### Work order
Repeat the records exactly. Every line must match.

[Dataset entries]
(** * go-camo: the glob trie of [pkg/htrie] and the signature codec

    A shallow embedding of [pkg/htrie/glob_path_node.go] and the
    properties of its insertion ([addPath]) and query ([checkPath],
    [globConsume]) functions, followed by a model of the signature codec.

    Go pointers to [globPathNode] are indices into a store of nodes; the
    functions of the source are written in a small state monad over that
    store, so that aliasing (the [oneShot] pointer duplicates an entry of
    the [subtrees] map) and mutation are those of the program.

    A Go [byte] is an 8-bit integer, here a [Z]; a Go [string] is indexed
    by byte, here a [list Z].

    Part I is the program, Part II the vocabulary of the statements,
    Part III the invariant of the trie and the properties of single
    insertions and queries, Part IV what [checkPath] accepts as a whole
    ([globMatch]) and what [addPath] does to the store. *)

From Stdlib Require Import ZArith Lia String Ascii.
From stdpp Require Import base option list gmap fin_maps.

Local Open Scope Z_scope.

(** * Part I: the program *)

(** A Go [byte] is an 8-bit integer, here a [Z]; a Go [string] is indexed
    by byte, here a [list Z]. *)

Definition bytes (s : string) : list Z :=
  List.map (fun a => Z.of_nat (nat_of_ascii a)) (list_ascii_of_string s).

(** [const globChar byte = 1] *)
Definition globChar : Z := 1.

(** The byte ['*'] *)
Definition star : Z := 42.

(** A pointer to a node is its index in the store. *)
Notation ptr := nat.

(** [type globPathNode struct].  A nil map is [None]; a nil pointer is
    [None].  The map holds pointers to nodes: the only writer of the map,
    [addPath], stores the result of [newGlobPathNode], never nil. *)
Record globPathNode := GlobPathNode {
  subtrees : option (gmap Z nat);
  oneShot : option ptr;
  isGlob : bool;
  canMatch : bool;
  hasGlobChild : bool;
  nodeChar : Z;
  icase : bool
}.

Definition set_subtrees (m : option (gmap Z nat)) (n : globPathNode) :=
  GlobPathNode m (oneShot n) (isGlob n) (canMatch n) (hasGlobChild n) (nodeChar n) (icase n).

Definition set_oneShot (o : option ptr) (n : globPathNode) :=
  GlobPathNode (subtrees n) o (isGlob n) (canMatch n) (hasGlobChild n) (nodeChar n) (icase n).

Definition set_isGlob (b : bool) (n : globPathNode) :=
  GlobPathNode (subtrees n) (oneShot n) b (canMatch n) (hasGlobChild n) (nodeChar n) (icase n).

Definition set_canMatch (b : bool) (n : globPathNode) :=
  GlobPathNode (subtrees n) (oneShot n) (isGlob n) b (hasGlobChild n) (nodeChar n) (icase n).

Definition set_hasGlobChild (b : bool) (n : globPathNode) :=
  GlobPathNode (subtrees n) (oneShot n) (isGlob n) (canMatch n) b (nodeChar n) (icase n).

Definition set_nodeChar (c : Z) (n : globPathNode) :=
  GlobPathNode (subtrees n) (oneShot n) (isGlob n) (canMatch n) (hasGlobChild n) c (icase n).

Notation heap := (list globPathNode).

(** The outcome of running a piece of the program: a value, a run-time
    panic (nil dereference, index out of range, write to a nil map), or
    the exhaustion of the fuel that bounds the recursion of the model. *)
Inductive res (A : Type) : Type :=
| Done (a : A)
| Panic
| OutOfFuel.

Arguments Done {A} a.

Arguments Panic {A}.

Arguments OutOfFuel {A}.

Definition M (A : Type) : Type := heap -> res (A * heap).

Definition ret {A} (a : A) : M A := fun h => Done (a, h).

Definition bind {A B} (m : M A) (k : A -> M B) : M B :=
  fun h =>
    match m h with
    | Done (a, h') => k a h'
    | Panic => Panic
    | OutOfFuel => OutOfFuel
    end.

Notation "x <- m ;; k" := (bind m (fun x => k))
  (at level 100, m at next level, right associativity).

Notation "m ;;; k" := (bind m (fun _ => k))
  (at level 100, right associativity).

Definition panic {A} : M A := fun _ => Panic.

Definition outOfFuel {A} : M A := fun _ => OutOfFuel.

(** [*p] *)
Definition load (p : ptr) : M globPathNode :=
  fun h => match h !! p with Some n => Done (n, h) | None => Panic end.

(** [*p = n] *)
Definition store (p : ptr) (n : globPathNode) : M unit :=
  fun h => match h !! p with Some _ => Done (tt, <[p:=n]> h) | None => Panic end.

(** [p.field = v] *)
Definition modify (p : ptr) (f : globPathNode -> globPathNode) : M unit :=
  n <- load p ;; store p (f n).

(** [&globPathNode{...}]: a fresh address *)
Definition alloc (n : globPathNode) : M ptr :=
  fun h => Done (length h, h ++ [n]).

(** [s[i]], which panics out of range *)
Definition byteAt (s : list Z) (i : Z) : M Z :=
  if i <? 0 then panic
  else match s !! Z.to_nat i with Some b => ret b | None => panic end.

(** [m[c]] on a possibly nil map: reading a nil map finds nothing *)
Definition lookupChild (n : globPathNode) (c : Z) : option ptr :=
  match subtrees n with Some m => m !! c | None => None end.

(** [if gpn.icase && 'A' <= part && part <= 'Z' { part = part + 32 }] *)
Definition foldCase (ic : bool) (part : Z) : Z :=
  if ic && (65 <=? part) && (part <=? 90) then (part + 32) mod 256 else part.

(** [func newGlobPathNode(icase bool) *globPathNode] *)
Definition newGlobPathNode (ic : bool) : M ptr :=
  alloc (GlobPathNode (Some ∅) None false false false 0 ic).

### Response area
(** * go-camo: the glob trie of [pkg/htrie] and the signature codec

    A shallow embedding of [pkg/htrie/glob_path_node.go] and the
    properties of its insertion ([addPath]) and query ([checkPath],
    [globConsume]) functions, followed by a model of the signature codec.

    Go pointers to [globPathNode] are indices into a store of nodes; the
    functions of the source are written in a small state monad over that
    store, so that aliasing (the [oneShot] pointer duplicates an entry of
    the [subtrees] map) and mutation are those of the program.

    A Go [byte] is an 8-bit integer, here a [Z]; a Go [string] is indexed
    by byte, here a [list Z].

    Part I is the program, Part II the vocabulary of the statements,
    Part III the invariant of the trie and the properties of single
    insertions and queries, Part IV what [checkPath] accepts as a whole
    ([globMatch]) and what [addPath] does to the store. *)

From Stdlib Require Import ZArith Lia String Ascii.
From stdpp Require Import base option list gmap fin_maps.

Local Open Scope Z_scope.

(** * Part I: the program *)

(** A Go [byte] is an 8-bit integer, here a [Z]; a Go [string] is indexed
    by byte, here a [list Z]. *)

Definition bytes (s : string) : list Z :=
  List.map (fun a => Z.of_nat (nat_of_ascii a)) (list_ascii_of_string s).

(** [const globChar byte = 1] *)
Definition globChar : Z := 1.

(** The byte ['*'] *)
Definition star : Z := 42.

(** A pointer to a node is its index in the store. *)
Notation ptr := nat.

(** [type globPathNode struct].  A nil map is [None]; a nil pointer is
    [None].  The map holds pointers to nodes: the only writer of the map,
    [addPath], stores the result of [newGlobPathNode], never nil. *)
Record globPathNode := GlobPathNode {
  subtrees : option (gmap Z nat);
  oneShot : option ptr;
  isGlob : bool;
  canMatch : bool;
  hasGlobChild : bool;
  nodeChar : Z;
  icase : bool
}.

Definition set_subtrees (m : option (gmap Z nat)) (n : globPathNode) :=
  GlobPathNode m (oneShot n) (isGlob n) (canMatch n) (hasGlobChild n) (nodeChar n) (icase n).

Definition set_oneShot (o : option ptr) (n : globPathNode) :=
  GlobPathNode (subtrees n) o (isGlob n) (canMatch n) (hasGlobChild n) (nodeChar n) (icase n).

Definition set_isGlob (b : bool) (n : globPathNode) :=
  GlobPathNode (subtrees n) (oneShot n) b (canMatch n) (hasGlobChild n) (nodeChar n) (icase n).

Definition set_canMatch (b : bool) (n : globPathNode) :=
  GlobPathNode (subtrees n) (oneShot n) (isGlob n) b (hasGlobChild n) (nodeChar n) (icase n).

Definition set_hasGlobChild (b : bool) (n : globPathNode) :=
  GlobPathNode (subtrees n) (oneShot n) (isGlob n) (canMatch n) b (nodeChar n) (icase n).

Definition set_nodeChar (c : Z) (n : globPathNode) :=
  GlobPathNode (subtrees n) (oneShot n) (isGlob n) (canMatch n) (hasGlobChild n) c (icase n).

Notation heap := (list globPathNode).

(** The outcome of running a piece of the program: a value, a run-time
    panic (nil dereference, index out of range, write to a nil map), or
    the exhaustion of the fuel that bounds the recursion of the model. *)
Inductive res (A : Type) : Type :=
| Done (a : A)
| Panic
| OutOfFuel.

Arguments Done {A} a.

Arguments Panic {A}.

Arguments OutOfFuel {A}.

Definition M (A : Type) : Type := heap -> res (A * heap).

Definition ret {A} (a : A) : M A := fun h => Done (a, h).

Definition bind {A B} (m : M A) (k : A -> M B) : M B :=
  fun h =>
    match m h with
    | Done (a, h') => k a h'
    | Panic => Panic
    | OutOfFuel => OutOfFuel
    end.

Notation "x <- m ;; k" := (bind m (fun x => k))
  (at level 100, m at next level, right associativity).

Notation "m ;;; k" := (bind m (fun _ => k))
  (at level 100, right associativity).

Definition panic {A} : M A := fun _ => Panic.

Definition outOfFuel {A} : M A := fun _ => OutOfFuel.

(** [*p] *)
Definition load (p : ptr) : M globPathNode :=
  fun h => match h !! p with Some n => Done (n, h) | None => Panic end.

(** [*p = n] *)
Definition store (p : ptr) (n : globPathNode) : M unit :=
  fun h => match h !! p with Some _ => Done (tt, <[p:=n]> h) | None => Panic end.

(** [p.field = v] *)
Definition modify (p : ptr) (f : globPathNode -> globPathNode) : M unit :=
  n <- load p ;; store p (f n).

(** [&globPathNode{...}]: a fresh address *)
Definition alloc (n : globPathNode) : M ptr :=
  fun h => Done (length h, h ++ [n]).

(** [s[i]], which panics out of range *)
Definition byteAt (s : list Z) (i : Z) : M Z :=
  if i <? 0 then panic
  else match s !! Z.to_nat i with Some b => ret b | None => panic end.

(** [m[c]] on a possibly nil map: reading a nil map finds nothing *)
Definition lookupChild (n : globPathNode) (c : Z) : option ptr :=
  match subtrees n with Some m => m !! c | None => None end.

(** [if gpn.icase && 'A' <= part && part <= 'Z' { part = part + 32 }] *)
Definition foldCase (ic : bool) (part : Z) : Z :=
  if ic && (65 <=? part) && (part <=? 90) then (part + 32) mod 256 else part.

(** [func newGlobPathNode(icase bool) *globPathNode] *)
Definition newGlobPathNode (ic : bool) : M ptr :=
  alloc (GlobPathNode (Some ∅) None false false false 0 ic).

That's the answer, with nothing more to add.